L'aisance dont fait preuve Mark Millar pour dérouler son histoire est toujours remarquable : non pas qu'il réinvente la roue avec Kick-Ass, dont la simplicité est le premier argument, mais il sait indéniablement doser ses effets et faire monter la sauce pour arriver précisément là où il avait prévu de nous emmener.
Patience Lee a fait preuve de trop de confiance en elle et en mesure aujourd'hui le prix, littéralement, comme en témoigne son visage couvert de pansements. Sa suffisance a failli lui coûter cher à plusieurs reprises et sa rencontre avec Violencia s'est soldée par une victoire à la Pyrrhus. Elle a non seulement morflé mais ses actions ont eu des conséquences sur son entourage puisque son beau-frère - certes peu recommandable - est à l'hôpital dans un état critique.
A tous points de vue, c'est l'heure des comptes et les deux parties adverses s'y livrent : Patience a calculé qu'il lui faut encore commettre un coup pour être à l'abri, mais la partie est risquée, à la hauteur du montant convoité. Hoops Lucero, qui est dans son viseur, est aussi à la manoeuvre : il a engagé un coûteux liquidateur mais qui fait la preuve son efficacité rapidement, trouvant Kick-Ass, découvrant sa véritable identité, ses antécédents, et la piégeant.
Deux flash-backs traversent l'épisode, renvoyant Patience sur le théâtre de guerre dont elle est revenue récemment, et leur évocation n'est pas innocente : d'abord, on la voit prendre une balle tirée par un sniper à la place d'un de ses soldats et c'est une métaphore pour les coups qu'elle reçoit en voulant mettre les siens à l'abri, un rappel aussi de sa vulnérabilité malgré sa formation militaire. Ensuite, c'est le souvenir amer d'un engagement dans un conflit où, comme tout combattant en première ligne, elle a servi de chair à canon, sans saisir les enjeux de la situation, mais en servant malgré tout loyalement - une loyauté mal payée, non reconnue à son retour à la vie civile et qui motive ses braquages aujourd'hui, sa revanche sociale.
La morale à tirer de cela, c'est qu'on est toujours le pauvre pion de quelqu'un de plus puissant, riche, haut placé : hier dans l'armée, aujourd'hui dans un quartier communautaire. Autrefois aux ordres d'officiers. Désormais contre un gangster comme Hoops Lucero.

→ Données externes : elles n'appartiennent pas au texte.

(** X28. A library that [registerLibrary] accepted is found by
    [customDladdr]: for an address in one of its [PT_LOAD] segments the
    answer is never 0, and when neither the system's [dladdr] nor a
    library registered before knows the address, the answer carries the
    path and the load bias of the new library. *)
Theorem registered_library_is_found_by_customDladdr
    (orig : Z -> option BacktraceManager.Dl_info)
    (image : BacktraceManager.Image) (m m' : BacktraceManager.t)
    (addr : Z) (ph : Elf.ElfPhdr) :
  BacktraceManager.registerLibrary image m = (true, m') ->
  ph ∈ ElfImage.phdr_ (BacktraceManager.elf image) ->
  Elf.p_type ph = Elf.PT_LOAD ->
  let bias := wrap64 (ElfImage.base_ (BacktraceManager.elf image)
                      - ElfImage.bias_ (BacktraceManager.elf image)) in
  wrap64 (bias + Elf.p_vaddr ph) <= addr
    < wrap64 (wrap64 (bias + Elf.p_vaddr ph) + Elf.p_memsz ph) ->
  BacktraceManager.customDladdr orig m' addr <> None
  /\ (orig addr = None ->
      (forall l, l ∈ BacktraceManager.libs_ m ->
                 ~ BacktraceManager.contains l addr) ->
      exists info,
        BacktraceManager.customDladdr orig m' addr = Some info
        /\ BacktraceManager.dli_fname info = Some (BacktraceManager.path_ image)
        /\ BacktraceManager.dli_fbase info = bias).
Proof.
  intros Hreg Hph Htype bias Hrange.
  unfold BacktraceManager.registerLibrary in Hreg.
  destruct (BacktraceManager.first_slot _ (BacktraceManager.libs_ m) 0)
    as [slot|] eqn:Hslot; [|discriminate Hreg].
  destruct (first_slot_spec _ _ _ _ Hslot) as (i & l & -> & Hl & _ & _).
  cbn [Nat.add] in Hreg.
  destruct (match BacktraceManager.heap_ m with
            | [] => (0, [])
            | copy :: later => (copy, later)
            end) as [copy later].
  destruct (copy =? 0); [discriminate Hreg|].
  injection Hreg as <-.
  set (new := BacktraceManager.registered image (BacktraceManager.lib m i) copy).
  assert (Hi : (i < length (BacktraceManager.libs_ m))%nat)
    by (apply lookup_lt_is_Some; eauto).
  assert (Hnew : BacktraceManager.contains new addr).
  { split; [reflexivity|]. exists ph.
    unfold new. rewrite segments_registered. split; [exact Hph|].
    split; [exact Htype|exact Hrange]. }
  assert (Hsplit : <[i := new]> (BacktraceManager.libs_ m)
                   = take i (BacktraceManager.libs_ m) ++ new
                     :: drop (S i) (BacktraceManager.libs_ m)).
  { apply insert_take_drop. exact Hi. }
  unfold BacktraceManager.customDladdr. cbn [BacktraceManager.libs_].
  split.
  - destruct (orig addr); [discriminate|].
    destruct (List.find _ _) eqn:Hfind; [discriminate|].
    exfalso.
    assert (Hno := proj1 (find_nothing _ _) Hfind new).
    rewrite (proj2 (in_library_spec addr new) Hnew) in Hno.
    discriminate Hno. rewrite Hsplit. apply elem_of_app. right.
    apply elem_of_cons. left. reflexivity.
  - intros -> Hnone.
    assert (Hfind : List.find (BacktraceManager.in_library addr)
                      (<[i := new]> (BacktraceManager.libs_ m)) = Some new).
    { rewrite Hsplit. clear Hsplit.
      assert (Hbefore : forall l', l' ∈ take i (BacktraceManager.libs_ m) ->
                BacktraceManager.in_library addr l' = false).
      { intros l' Hl'. apply in_library_false, Hnone.
        apply elem_of_take in Hl' as (k & Hk & _).
        apply list_elem_of_lookup. eauto. }
      induction (take i (BacktraceManager.libs_ m)) as [|a before IH].
      - cbn [app List.find].
        rewrite (proj2 (in_library_spec addr new) Hnew). reflexivity.
      - cbn [app List.find].
        rewrite (Hbefore a) by (apply elem_of_cons; left; reflexivity).
        apply IH. intros l' Hl'. apply Hbefore, elem_of_cons. right. exact Hl'. }
    rewrite Hfind. eexists. split; [reflexivity|].
    destruct (describe_spec addr new) as (Hname & Hbase & _).
    rewrite Hname, Hbase. split; reflexivity.
Qed.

John Romita Jr. illustre ça avec une vigueur vraiment retrouvée : ce retour chez Millar lui aura fait un bien fou et aura rassuré ceux qui l'appréciaient tout en se demandant comment il avait pu être si inégal ces dernières années, aussi bien chez Marvel que chez DC (où il s'apprête à revenir, mais par une porte dérobée, pour un roman graphique écrit par Frank Miller : le très attendu Superman : Year One, dont il a débuté la réalisation en parallèle à Kick-Ass).
L'artiste se fait plaisir tout en restant sage dans son découpage, ne s'autorisant qu'une double page (qui ne présente pas une scène d'action). D'avoir été assisté par Peter Steigerwald pour l'encrage et la colorisation a allégé son trait, épuré son graphisme : c'est véritablement comme une cure, après être passé par des partenaires comme Janson, Miki et d'autres, qui ont échoué à redynamiser JR Jr.
Millar rêve à Tessa Thompson (la Valkyrie de Thor : Ragnarok) pour incarner Patience Lee, ce qui serait un choix parfait. En tout cas, le scénariste et son acolyte, à un mois de conclure leur histoire, ont réussi à relancer le concept de cette série avec une vigueur réjouissante.